(** C29. Every RTSP message within the limits is accepted: if the reader
    starts with one and the writer takes what it is given, [copyRTSPMessage] forwards
    it, leaves the reader exactly behind it, and returns its start line, however the
    bytes arrive. *)
Theorem rtsp_copy_complete w src start headers blank body rest :
  reliable (W:=W) → rtsp_message start headers blank body → s_rest src = render start headers blank body ++ rest →
  ∃ w' src', copyRTSPMessage w src = (w', src', inr (TrimSpace start)) ∧
    w_out w' = w_out w ++ render start headers blank body ∧ s_rest src' = rest.
Proof.
  intros Hrel [Hs Hh Hb Hd Hhead Hbody] Hsrc. unfold render in *. rewrite <- !app_assoc in Hsrc. unfold copyRTSPMessage.
  rewrite !length_app in Hhead.
  rewrite (readRTSPLine_app start (concat headers ++ blank ++ body ++ rest))
    by (done || (change maxRTSPHeaderBytes with 65536; lia)).
  destruct (writeAll_reliable start w Hrel) as (w1 & -> & Ho1). cbn [s_rest].
  pose proof (length_concat_lines headers Hh) as Hhs.
  destruct (header_loop_complete headers blank (body ++ rest) (S (length (concat headers ++ blank ++ body ++ rest)))
    (Z.of_nat (length start)) 0 false (Z.of_nat (length body)) w1
    (src <| s_rest := concat headers ++ blank ++ body ++ rest |>)) as (w2 & src2 & E2 & Ho2 & Hs2); try done; try lia.
  { rewrite length_app. lia. } { rewrite length_app. change maxRTSPHeaderBytes with 65536. lia. }
  cbn in E2 |- *. rewrite E2. case_decide as Hn.
  - rewrite decide_False by (change maxRTSPBodyBytes with 1048576; lia). rewrite Nat2Z.id.
    destruct (CopyN_reliable (length body) (length body) w2 src2 Hrel) as (w3 & src3 & -> & Ho3 & Hs3);
      [done|rewrite Hs2, length_app; lia|]. exists w3, src3. split; [done|].
    rewrite Hs2 in Ho3, Hs3. rewrite take_app_length in Ho3. rewrite drop_app_length in Hs3. split; [|done].
    by rewrite Ho3, Ho2, Ho1, <- !app_assoc.
  - destruct body; [|simpl in Hn; lia]. exists w2, src2. split_and!; [done| |done].
    by rewrite Ho2, Ho1, app_nil_r, <- !app_assoc.
Qed.
End Copy.

(** ** The negotiation *)

Record Message := mkMsg { m_start : bytes; m_headers : list bytes; m_blank : bytes; m_body : bytes }.
Definition msg_ok (m : Message) : Prop := rtsp_message (m_start m) (m_headers m) (m_blank m) (m_body m).
Definition msg_bytes (m : Message) : bytes := render (m_start m) (m_headers m) (m_blank m) (m_body m).
Definition msg_line (m : Message) : bytes := TrimSpace (m_start m).

(** A response that accepts the start of the media: the request's first word is PLAY or
    RECORD, in whatever case, and the response's second word, the status, is 2xx. *)
Definition accepts_media (req resp : bytes) : Prop :=
  ∃ method words version code words', Fields req = method :: words ∧ Fields resp = version :: code :: words' ∧
    ToUpper method ∈ [lit "PLAY"; lit "RECORD"] ∧ head code = Some x32.

Lemma negotiationFinished_iff req resp : negotiationFinished req resp = true ↔ accepts_media req resp.
Proof.
  unfold negotiationFinished, accepts_media. split.
  - destruct (Fields req) as [|method words]; [done|]. destruct (Fields resp) as [|version [|code words']]; [done..|].
    intros [Hm%bool_decide_eq_true Hc]%andb_true_iff. exists method, words, version, code, words'. split_and!; [done..| |].
    + rewrite !elem_of_cons. destruct Hm; auto.
    + destruct code as [|[] code]; try done.
  - intros (method & words & version & code & words' & -> & -> & Hm & Hc). apply andb_true_iff. split.
    + apply bool_decide_eq_true. rewrite !elem_of_cons in Hm. by destruct Hm as [?|[?|?%elem_of_nil]]; auto.
    + destruct code as [|c code]; [done|]. by injection Hc as ->.
Qed.

(** The device answers every request in turn; the first answer that accepts a PLAY or
    a RECORD is the last one. *)
Inductive negotiates : bytes → list Message → list Message → Prop :=
| neg_done req resp : accepts_media req (msg_line resp) → negotiates req [resp] []
| neg_next req resp resps req' reqs : ¬ accepts_media req (msg_line resp) →
    negotiates (msg_line req') resps reqs → negotiates req (resp :: resps) (req' :: reqs).

Section Negotiation.
Context {U D : Type} `{!ByteWriter U, !ByteWriter D}.
Implicit Types (p : Proxy (U:=U) (D:=D)).

(** From [p] to [p'] the proxy took [cu] and [cd] and wrote [su] and [sd]. *)
Record moved p p' (su cu sd cd : bytes) : Prop := mkMoved {
  mv_up : s_rest (p_upstreamReader p) = cu ++ s_rest (p_upstreamReader p');
  mv_dev : s_rest (p_deviceReader p) = cd ++ s_rest (p_deviceReader p');
  mv_to_dev : w_out (p_device p') = w_out (p_device p) ++ su;
  mv_to_up : w_out (p_upstream p') = w_out (p_upstream p) ++ sd }.

Lemma moved_trans p1 p2 p3 su cu sd cd su' cu' sd' cd' :
  moved p1 p2 su cu sd cd → moved p2 p3 su' cu' sd' cd' → moved p1 p3 (su ++ su') (cu ++ cu') (sd ++ sd') (cd ++ cd').
Proof.
  intros [A1 A2 A3 A4] [B1 B2 B3 B4]. constructor.
  - by rewrite A1, B1, app_assoc.
  - by rewrite A2, B2, app_assoc.
  - by rewrite B3, A3, app_assoc.
  - by rewrite B4, A4, app_assoc.
Qed.

Definition proxied (requestLine : bytes) p p' (r : ProxyResult) : Prop :=
  ∃ su cu sd cd, moved p p' su cu sd cd ∧ su `prefix_of` cu ∧ sd `prefix_of` cd ∧
    match r with
    | ProxyErr e => e ≠ OutOfFuel ∧ p_finished p' = p_finished p
    | ProxyFuel => False
    | ProxyCopyBoth => p_finished p' = S (p_finished p) ∧
        ∃ resps reqs, Forall msg_ok resps ∧ Forall msg_ok reqs ∧ negotiates requestLine resps reqs ∧
          sd = concat (msg_bytes <$> resps) ∧ cd = sd ∧ su = concat (msg_bytes <$> reqs) ∧ cu = su
    end.

Lemma proxy_loop_spec fuel requestLine p p' r :
  (length (s_rest (p_deviceReader p)) < fuel)%nat → proxy_loop fuel requestLine p = (p', r) →
  proxied requestLine p p' r.
Proof.
  revert requestLine p. induction fuel as [|fuel IH]; intros rl p Hf E; [lia|]. cbn [proxy_loop] in E.
  destruct (copyRTSPMessage (p_upstream p) (p_deviceReader p)) as [[w1 src1] r1] eqn:E1. apply copy_spec in E1.
  destruct r1 as [e1|respLine].
  { simplify_eq. destruct E1 as (He & sent & consumed & Hs & Hp & Ho). exists [], [], sent, consumed.
    split_and!; [constructor; cbn; by rewrite ?app_nil_r|apply prefix_nil|done|done..]. }
  destruct E1 as (start & headers & blank & body & Hmsg & -> & Hs & Ho).
  set (resp := mkMsg start headers blank body). change (TrimSpace start) with (msg_line resp) in E.
  destruct (negotiationFinished rl (msg_line resp)) eqn:En.
  { apply negotiationFinished_iff in En. simplify_eq. exists [], [], (msg_bytes resp), (msg_bytes resp).
    split_and!; [constructor; cbn; by rewrite ?app_nil_r|apply prefix_nil|done|done|].
    exists [resp], []. split_and!; [by constructor|by constructor|by constructor|cbn; by rewrite app_nil_r|done..]. }
  assert (¬ accepts_media rl (msg_line resp)) as Hno by (rewrite <- negotiationFinished_iff; congruence).
  cbn in E. destruct (copyRTSPMessage (p_device p) (p_upstreamReader p)) as [[w2 src2] r2] eqn:E2. apply copy_spec in E2.
  destruct r2 as [e2|reqLine].
  { simplify_eq. destruct E2 as (He & sent & consumed & Hs2 & Hp & Ho2).
    exists sent, consumed, (msg_bytes resp), (msg_bytes resp). split_and!; [by constructor|done..]. }
  destruct E2 as (start2 & headers2 & blank2 & body2 & Hmsg2 & -> & Hs2 & Ho2).
  set (req := mkMsg start2 headers2 blank2 body2). change (TrimSpace start2) with (msg_line req) in E.
  apply IH in E as (su & cu & sd & cd & Hmv & Hpu & Hpd & Hr).
  2: { cbn. rewrite Hs in Hf. unfold render in Hf. rewrite !length_app in Hf.
       pose proof (is_line_length _ (msg_start _ _ _ _ Hmsg)). lia. }
  exists (msg_bytes req ++ su), (msg_bytes req ++ cu), (msg_bytes resp ++ sd), (msg_bytes resp ++ cd). split_and!.
  - eapply moved_trans; [|exact Hmv]. by constructor.
  - by apply prefix_app.
  - by apply prefix_app.
  - destruct r as [e| |]; [done| |done]. destruct Hr as (Hfin & resps & reqs & Hok1 & Hok2 & Hneg & -> & -> & -> & ->).
    split; [done|]. exists (resp :: resps), (req :: reqs).
    split_and!; [by constructor|by constructor|by constructor|done..].
Qed.

(** What [proxyRTSP] has moved when it returns or goes over to [copyBoth]. *)
Lemma proxyRTSP_spec firstRequest requestLine p p' r :
  proxyRTSP firstRequest requestLine p = (p', r) →
  ∃ su cu sd cd, moved p p' su cu sd cd ∧ su `prefix_of` firstRequest ++ cu ∧ sd `prefix_of` cd ∧
    match r with
    | ProxyErr e => e ≠ OutOfFuel ∧ p_finished p' = p_finished p
    | ProxyFuel => False
    | ProxyCopyBoth => p_finished p' = S (p_finished p) ∧
        ∃ resps reqs, Forall msg_ok resps ∧ Forall msg_ok reqs ∧ negotiates requestLine resps reqs ∧
          cd = concat (msg_bytes <$> resps) ∧ sd = cd ∧ cu = concat (msg_bytes <$> reqs) ∧ su = firstRequest ++ cu
    end.
Proof.
  unfold proxyRTSP. intros E.
  destruct (writeAll firstRequest (p_device p)) as [w1 e1] eqn:Ew. apply writeAll_spec in Ew as (sent & Ho & Hp & Hall).
  destruct e1 as [e1|].
  { simplify_eq. exists sent, [], [], []. split_and!; [constructor; cbn; by rewrite ?app_nil_r|by rewrite app_nil_r|done..]. }
  rewrite (Hall eq_refl) in Ho. apply proxy_loop_spec in E as (su & cu & sd & cd & [M1 M2 M3 M4] & Hpu & Hpd & Hr); [|cbn; lia].
  exists (firstRequest ++ su), cu, sd, cd. split_and!; [|by apply prefix_app|done|].
  - constructor; [done..| |done]. cbn in M3. by rewrite M3, Ho, app_assoc.
  - destruct r as [e| |]; [done| |done]. destruct Hr as (Hfin & resps & reqs & Hok1 & Hok2 & Hneg & -> & -> & -> & ->).
    split; [done|]. by exists resps, reqs.
Qed.

(** C7. The proxy is transparent and stops at the right moment.  Whatever
    arrives in whatever pieces and whichever writes fail: the device has been sent a
    prefix of the first request followed by what was taken from the client, the
    client a prefix of what was taken from the device.  If the proxy goes over to
    copying freely, then requests and responses alternated, every one was a message
    within the limits and was forwarded whole, the last response is the first one
    that answers a PLAY or RECORD with a status 2xx, and [finishNegotiation] has been called exactly
    once; otherwise it has not been called.  The loop always ends. *)
Theorem proxy_transparent firstRequest requestLine p :
  let '(p', r) := proxyRTSP firstRequest requestLine p in
  ∃ su cu sd cd, moved p p' su cu sd cd ∧ su `prefix_of` firstRequest ++ cu ∧ sd `prefix_of` cd ∧
    match r with
    | ProxyErr e => e ≠ OutOfFuel ∧ p_finished p' = p_finished p
    | ProxyFuel => False
    | ProxyCopyBoth => p_finished p' = S (p_finished p) ∧
        ∃ resps reqs, Forall msg_ok resps ∧ Forall msg_ok reqs ∧ negotiates requestLine resps reqs ∧
          cd = concat (msg_bytes <$> resps) ∧ sd = cd ∧ cu = concat (msg_bytes <$> reqs) ∧ su = firstRequest ++ cu
    end.
Proof. destruct (proxyRTSP firstRequest requestLine p) as [p' r] eqn:E. by eapply proxyRTSP_spec. Qed.
End Negotiation.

▬▬▬▬▬▬

Assigned task:
Above are the lines; repeat exactly the ones from the line containing "code]; try done." down to the line containing "a RECORD is the last one. *)", both inclusive.

Solution for this problem:
    + destruct code as [|[] code]; try done.
  - intros (method & words & version & code & words' & -> & -> & Hm & Hc). apply andb_true_iff. split.
    + apply bool_decide_eq_true. rewrite !elem_of_cons in Hm. by destruct Hm as [?|[?|?%elem_of_nil]]; auto.
    + destruct code as [|c code]; [done|]. by injection Hc as ->.
Qed.

(** The device answers every request in turn; the first answer that accepts a PLAY or
    a RECORD is the last one. *)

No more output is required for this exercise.